My first thought at hearing this was, really? Nothing against the four piece, they just seemed like an unlikely choice. The boys had been on a hiatus since September 2013 and have only recently come back on the scene with their new single ‘Believe’.
Previous Leeds & Reading head-liners include artists such as Queens of the Stone Age, Arctic Monkeys, Eminem, Foo Fighters, Kasabian, The Strokes and Guns ‘N’ Roses. Arguably all much bigger names than this years headline act.
That’s not to say Mumford & Sons are unpopular, quite the contrary. The group have masses of followers both in the UK and the US, which is saying something as breaking the US as an English band is not the easiest of things to do to say the least.
But will they really work as a headline band for a festival which draws in over 160,000 people each year between the two sites? That remains to be seen.
The boys will kick off the festival on Friday 28th August in Reading and will then play the next day in Leeds. Their third album, Wilder Mind, is set to be released in May and the lead single ‘Believe’ has received a generally positive response, ranking 4th on Billboard’s ‘Hot Rock Songs’ list for 28th March.
2015 is proving to be a big year for the band, but between this album and their last it seems they decided to change their style a bit. In an interview with NME band member Ben Lovett explained:
“We felt a need for change…At some point you have to try different things, as we collectively felt like it was time to try other stuff.”
Formed in 2007, Mumford & Sons have always retained a rather unique style, something which is instantly recognisable as it stood out from the general music market.
For six years the country band, influenced by the American string band Old Crow Medicine Show, used mainly acoustic guitars, banjos, a double bass and a piano as their core instruments and the music was played acoustically with the rhythm of alternative rock and folk music.
They also generally steered clear of using a full drum kit on their tracks, preferring the much more subtle sound of a kick drum.
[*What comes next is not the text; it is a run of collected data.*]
(* ===== verification/Scenario.v ===== *)
(** * Concrete worlds

    A store that crashes after a given number of writes, a runtime with a
    closure executor and a clock, and small workflows to run on them.  They
    instantiate the ports of the engine, so its theorems are about something. *)
From stdpp Require Import base tactics list numbers strings gmap.
From Stdlib Require Import Lia ZArith Ascii.
From S2P Require Import Prelude.
From S2P Require Import RustStr.
From S2P Require Import Common.
From S2P Require Import JsonValue.
From S2P Require Import State.
From S2P Require Import Retry.
From S2P Require Import Executor.
From S2P Require Import Template.
From S2P Require Import Event.
From S2P Require Import WorkflowDef.
From S2P Require Import WorkflowValid.
From S2P Require Import ExecState.
From S2P Require Import Store.
From S2P Require Import Effect.
From S2P Require Import Timer.
From S2P Require Import Engine.
From S2P Require Import EngineInv.
Local Open Scope Z_scope.

(** ** A store that stops accepting writes *)

Module CrashingStore.
Record t := { inner : InMemoryStore.t; writes_left : nat }.

Definition write {A} (f : InMemoryStore.t → InMemoryStore.t * result A) (s : t) : t * result A :=
  match writes_left s with
  | O => (s, Err (Runtime "store unavailable"))
  | S n => let '(i, r) := f (inner s) in ({| inner := i; writes_left := n |}, r)
  end.
Definition read {A} (f : InMemoryStore.t → InMemoryStore.t * result A) (s : t) : t * result A :=
  let '(i, r) := f (inner s) in ({| inner := i; writes_left := writes_left s |}, r).

#[global] Instance event_log : EventLog t := {
  append id e := write (append id e);
  load id := read (load id);
  compact id n := write (compact id n);
}.
#[global] Instance checkpoint_store : CheckpointStore t := {
  save st := write (save st);
  latest id := read (latest id);
  list_snapshots f := read (list_snapshots f);
}.
#[global] Program Instance laws : StoreLaws t := {
  events_of s id := events_of (inner s) id;
  snapshot_of s id := snapshot_of (inner s) id;
}.
Next Obligation.
  intros id e s. simpl. unfold write. destruct (writes_left s); simpl; [by auto|].
  exact (append_law id e (inner s)).
Qed.
Next Obligation.
  intros st s. simpl. unfold write. destruct (writes_left s); simpl; [by auto|].
  exact (save_law st (inner s)).
Qed.
Next Obligation. intros id s. by simpl. Qed.

#[global] Instance compaction_laws : CompactionLaws t.
Proof.
  constructor. intros id n s. simpl. unfold write. destruct (writes_left s); simpl; [by split_and!; auto|].
  pose proof (compact_law id n (inner s)) as Hlaw. simpl in *.
  by destruct (InMemoryStore.events (inner s) !! id).
Qed.
End CrashingStore.

(** ** A runtime *)

Record Runtime := { rt_executor : ClosureExecutor; rt_now : Z }.
#[export] Instance Runtime_execute : ActivityExecutor Runtime := λ ctx rt,
  let '(e, ex) := execute ctx (rt_executor rt) in ({| rt_executor := e; rt_now := rt_now rt |}, ex).
#[export] Instance Runtime_clock : Clock Runtime := rt_now.
#[export] Instance Runtime_sleep : Sleep Runtime := λ ms rt,
  {| rt_executor := rt_executor rt; rt_now := u64_saturating_add (rt_now rt) ms |}.

#[export] Instance scenario_json : SerdeJson := template_json.

(** The inputs of a loop: its items, and a body of a type and nothing else. *)
Definition loop_inputs (v : Value) : string + ForEachInputs :=
  match value_get "items" v, (value_get "activity" v ≫= value_get "type") ≫= as_str with
  | Some items, Some type => inr {|
      fei_items := items;
      fei_activity := {| body_type := type; body_name := None; body_inputs := Null;
                         body_retry := None |};
      fei_max_concurrent := value_get "max_concurrent" v ≫= as_u64; fei_max_items := None;
      fei_max_total_cost_usd := None; fei_max_total_tokens := None |}
  | _, _ => inl "missing field"
  end.
#[export] Instance scenario_definitions : DefinitionSerde := {|
  for_each_inputs_from_value := loop_inputs;
  definition_from_yaml := λ _, inl "no manifest here";
|}.

Notation SWorld := (World CrashingStore.t InMemoryTimerStore.t Runtime).

(** An empty world whose store accepts [writes] writes. *)
Definition fresh (writes : nat) (e : ClosureExecutor) (sched : list nat) : SWorld := {|
  w_store := {| CrashingStore.inner := InMemoryStore.new; CrashingStore.writes_left := writes |};
  w_timers := Some InMemoryTimerStore.new;
  w_env := {| rt_executor := e; rt_now := 1000 |};
  w_locks := ∅; w_sched := sched; w_calls := [] |}.

Lemma fresh_stored writes e sched : stored (fresh writes e sched).
Proof. by intros id st. Qed.

(** ** Workflows *)

Definition typed (id type : string) (name : option string) (inputs : Value) : ActivityDef := {|
  act_id := id; act_type := type; act_name := name; act_inputs := inputs;
  act_retry := None; act_compensate := None |}.
Definition undone_by (comp : string) (a : ActivityDef) : ActivityDef := {|
  act_id := act_id a; act_type := act_type a; act_name := act_name a; act_inputs := act_inputs a;
  act_retry := act_retry a; act_compensate := Some comp |}.

(** A definition without retry policies is loaded once it validates. *)
Lemma validated_loaded d :
  validate d = Some (Ok ()) → spec_retry (def_spec d) = None →
  forallb (λ a, bool_decide (act_retry a = None)) (spec_activities (def_spec d)) = true →
  loaded d.
Proof.
  intros Hv Hr Ha. rewrite forallb_forall in Ha.
  split; [by apply validate_Ok_well_formed| |].
  - intros id. unfold retry_for. destruct (activity d id) as [a|] eqn:Hact; simpl; rewrite Hr; [|done].
    apply activity_Some in Hact as [Hin _]. apply list_elem_of_In in Hin.
    apply Ha in Hin. to_prop. by rewrite Hin.
  - intros a spec _ Hp. apply ForEachSpec_parse_body in Hp as (p & Hp & Hb).
    unfold body_policy. rewrite Hb. simpl in Hp. unfold loop_inputs in Hp.
    repeat (case_match; simplify_eq). simpl. by rewrite Hr.
Qed.

(** A saga: each step has a handler that undoes it. *)
Definition saga : Definition_ :=
  graph [undone_by "release" (plain "reserve"); undone_by "refund" (plain "charge"); plain "ship";
         plain "refund"; plain "release"]
    [arrow "reserve" "charge"; arrow "charge" "ship"].

(** A branch that waits for an event, in between two steps. *)
Definition approval : Definition_ :=
  graph [plain "prepare"; typed "approve" "wait" None (Object [("event", Str "ok")]); plain "publish"]
    [arrow "prepare" "approve"; arrow "approve" "publish"].

(** Two texts of it. *)
Definition approval_v1 : Definition_ := set_source_hash approval (Some (content_hash "v1")).
Definition approval_v2 : Definition_ := set_source_hash approval (Some (content_hash "v2")).

(** Three branches that run together, and a join. *)
Definition diamond : Definition_ :=
  graph [plain "a"; plain "b"; plain "c"; plain "d"]
    [arrow "a" "d"; arrow "b" "d"; arrow "c" "d"].

(** A choice between [b] and [c]. *)
Definition choice : Definition_ :=
  graph [plain "a"; plain "b"; plain "c"; plain "d"]
    [{| tr_from := "a"; tr_to := "b"; tr_when := Some "a > 1" |};
     {| tr_from := "a"; tr_to := "c"; tr_when := Some "a <= 1" |}; arrow "b" "d"; arrow "c" "d"].
Definition choice_after_a : ExecutionState :=
  with_variables (insert "a" (json_u64 1))
    (set_activity "a" ActivityState.Completed (initial_state choice "e1" Null)).

(** A loop over a literal collection. *)
Definition loop : Definition_ :=
  graph [typed "each" "for_each" None
           (Object [("items", Array [json_u64 4; json_u64 5; json_u64 6]);
                    ("activity", Object [("type", Str "tool")]);
                    ("max_concurrent", json_u64 2)])] [].

(** A workflow whose only step is the child workflow [approval]. *)
Definition parent : Definition_ := graph [typed "sub" "workflow" (Some "approval") (Object [])] [].

Definition scenario_engine : Engine := {|
  subworkflows := Some (λ name, if String.eqb name "approval" then Some approval else None);
  max_subworkflow_depth := DEFAULT_MAX_SUBWORKFLOW_DEPTH;
  max_activity_output_bytes := DEFAULT_MAX_ACTIVITY_OUTPUT_BYTES |}.

(** Every handler answers with the attempt it is at, [ship] refuses, and [b]
    and the loop's instances need a second attempt. *)
Definition answer (ctx : ActivityContext) : ActivityError + Value := inr (json_u64 (ctx_attempt ctx)).
Definition second_attempt (ctx : ActivityContext) : ActivityError + Value :=
  if Z.ltb (ctx_attempt ctx) 2 then inl (Retryable "busy") else answer ctx.
Definition handlers_for_all : ClosureExecutor :=
  ClosureExecutor_on (foldl (λ e id, ClosureExecutor_on e id answer) ClosureExecutor_new
    ["reserve"; "charge"; "refund"; "release"; "prepare"; "publish"; "a"; "b"; "c"; "d";
     "each[0]"; "each[1]"; "each[2]"])
    "ship" (λ _, inl (Permanent "no stock")).

Lemma saga_loaded : loaded saga.
Proof. apply validated_loaded; by vm_compute. Qed.
Lemma approval_loaded : loaded approval.
Proof. apply validated_loaded; by vm_compute. Qed.
Lemma approval_v1_loaded : loaded approval_v1.
Proof. apply validated_loaded; by vm_compute. Qed.
Lemma approval_v2_loaded : loaded approval_v2.
Proof. apply validated_loaded; by vm_compute. Qed.
Lemma diamond_loaded : loaded diamond.
Proof. apply validated_loaded; by vm_compute. Qed.
Lemma choice_loaded : loaded choice.
Proof. apply validated_loaded; by vm_compute. Qed.
Lemma loop_loaded : loaded loop.
Proof. apply validated_loaded; by vm_compute. Qed.
Lemma parent_loaded : loaded parent.
Proof. apply validated_loaded; by vm_compute. Qed.
Lemma scenario_resolver_loaded : resolver_loaded scenario_engine.
Proof.
  intros resolver name d [= <-]. destruct (String.eqb name "approval"); [|done].
  intros [= <-]. apply approval_loaded.
Qed.

(** A world once its store is back. *)
Definition recovered (w : SWorld) : SWorld := {|
  w_store := {| CrashingStore.inner := CrashingStore.inner (w_store w);
                CrashingStore.writes_left := 100 |};
  w_timers := w_timers w; w_env := w_env w; w_locks := w_locks w; w_sched := w_sched w;
  w_calls := w_calls w |}.

Lemma recovered_stored w : stored w → stored (recovered w).
Proof. done. Qed.
Lemma recovered_locks w : w_locks (recovered w) = w_locks w.
Proof. done. Qed.

(** The operations of a list are on loaded definitions. *)
Ltac all_loaded :=
  repeat first
    [ exact I | exact scenario_resolver_loaded | exact saga_loaded | exact diamond_loaded
    | exact approval_loaded | exact approval_v1_loaded | exact approval_v2_loaded | exact choice_loaded | exact loop_loaded | exact parent_loaded
    | apply Forall_nil_2 | apply Forall_cons_2 ].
But if ‘Believe’ is anything to go by, we’ll be hearing a lot less folk and banjo and a lot more electronics and drums as they move into a much ‘heavier’ sound.
It seems in their quest to try new things, they’ve stumbled into producing something which you could argue is just another mainstream alternative ‘Coldplay sounding’ track.
The song which was released on 9th March sounds nothing like their previous music. It’s all well and good bands wanting to spread their wings and try new things, but I find it always such a shame when a band, which had such a refreshingly different sound such as Mumford & Sons, go away and comeback with this generic sort of music which could easily be mistaken for another band.
My question is, are the four piece done with folk all together? Or will they go back to their roots? It could be this is just one of a few tracks on the new album like this and I for one hope it is, as I reckon there’s a lot of confused Mumford & Sons fans out their wondering where their country banjo music has disappeared to.
The group may be trying to appeal to a wider audience, possibly attempting to attract a larger crowd for their upcoming headline act at Leeds & Reading. All I know is I was a little disappointed when I heard ‘Believe’ for the first time and contrary to songs such as Little Lion Man and I Will Wait, it doesn’t really stick in my mind for that long.
It’s not even necessarily that I don’t like the song, it’s just nothing that stands out. Nothing different and certainly nothing new.
The full album will be released on the 4th May, along with the upcoming festival, it could be a career making move for them. I just hope the band don’t lose sight of what made them who they were in the first place like so many artists before them have.